§ **TASK STATEMENT**: Select and copy out every line in the records containing "denominator".
═══ AVAILABLE DATA ═══
Definition airtime_ms (p : RadioParams) (bytes : Z) : Z :=
  if (rp_sf p <? 5) || f_le (rp_bw_khz p) (d_of_Z 0) then 0 else
  let de := low_data_rate_optimize p in
  let bw_hz := d_mul (rp_bw_khz p) (d_of_Z 1000) in
  let t_sym := d_div (d_of_Z (2 ^ rp_sf p)) bw_hz in
  let t_preamble := d_mul (d_add (d_of_Z (preamble_symbols p)) (sfd_symbols p)) t_sym in
  let cr := if (5 <=? rp_cr p) && (rp_cr p <=? 8) then rp_cr p - 4 else 4 in
  let header_coeff := if rp_sf p <=? 6 then d_of_Z 0 else d_of_Z 8 in
  let numerator :=
    d_max (d_add (d_add (d_sub (d_add (d_mul (d_of_Z 8) (d_of_Z bytes)) (d_of_Z 16))
                               (d_mul (d_of_Z 4) (d_of_Z (rp_sf p))))
                        header_coeff) (d_of_Z 20)) (d_of_Z 0) in
  let denominator := d_mul (d_of_Z 4) (d_of_Z (rp_sf p - (if de then 2 else 0))) in
  let n_payload :=
    d_add (d_of_Z 8) (d_mul (d_ceil (d_div numerator denominator)) (d_of_Z (4 + cr))) in
  let n_payload := if f_lt n_payload (d_of_Z 8) then d_of_Z 8 else n_payload in
  let total := d_add t_preamble (d_mul n_payload t_sym) in
  u32 (f_ceil (d_mul total (d_of_Z 1000))).

(** ** The duty-cycle ledger *)

Module DutyCycle.

Record Entry := mkEntry { at_ms : Z; airtime : Z }.
Record t := mk { percent_ : double; entries_ : list Entry }.

#[export] Instance eta_t : Eta t := fun r => mk (percent_ r) (entries_ r).

Definition kWindowMs : Z := 3600000.

Definition make (percent : double) : t := mk percent [].

Definition set_percent (d : t) (percent : double) : t := d <| percent_ := percent |>.

(** [now] is what [clock_.now_ms()] reads. *)
Definition prune (now : Z) (d : t) : t :=
  d <| entries_ ::= List.filter (fun e => negb (kWindowMs <? tdiff now (at_ms e))) |>.

Definition record (now : Z) (airtime_ms : Z) (d : t) : t :=
  (prune now d) <| entries_ ::= fun es => es ++ [mkEntry now airtime_ms] |>.

(** [uint64_t total] of the airtimes. *)
Definition total (es : list Entry) : Z :=
  fold_left (fun acc e => u64 (acc + airtime e)) es 0.

Definition used_pct (now : Z) (d : t) : double * t :=
  let d := prune now d in
  (d_div (d_mul (d_of_Z 100) (d_of_Z (total (entries_ d)))) (d_of_Z kWindowMs), d).

(** The scan for the entry whose expiry releases enough airtime.  [remaining] is an
    [int32_t]; the subtraction leaves its range only for an entry that seems to lie
    more than 2^31 - 3600000 ms ahead, in a ledger untouched for some 24 days.  It is
    written with the wrap a two's-complement machine gives, and [DutyFacts.remaining_fits]
    shows that no ledger of [DutyFacts.reach] comes to it. *)
Fixpoint release_wait (now : Z) (excess : double) (released : Z) (es : list Entry) : Z :=
  match es with
  | [] => kWindowMs
  | e :: es =>
      let released := u64 (released + airtime e) in
      if f_lt (d_of_Z released) excess then release_wait now excess released es
      else
        let elapsed := tdiff now (at_ms e) in
        let remaining := i32 (kWindowMs - elapsed) in
        if 0 <? remaining then remaining else 0
  end.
═══
§ **RESULT OF THE TASK**:
  let denominator := d_mul (d_of_Z 4) (d_of_Z (rp_sf p - (if de then 2 else 0))) in
    d_add (d_of_Z 8) (d_mul (d_ceil (d_div numerator denominator)) (d_of_Z (4 + cr))) in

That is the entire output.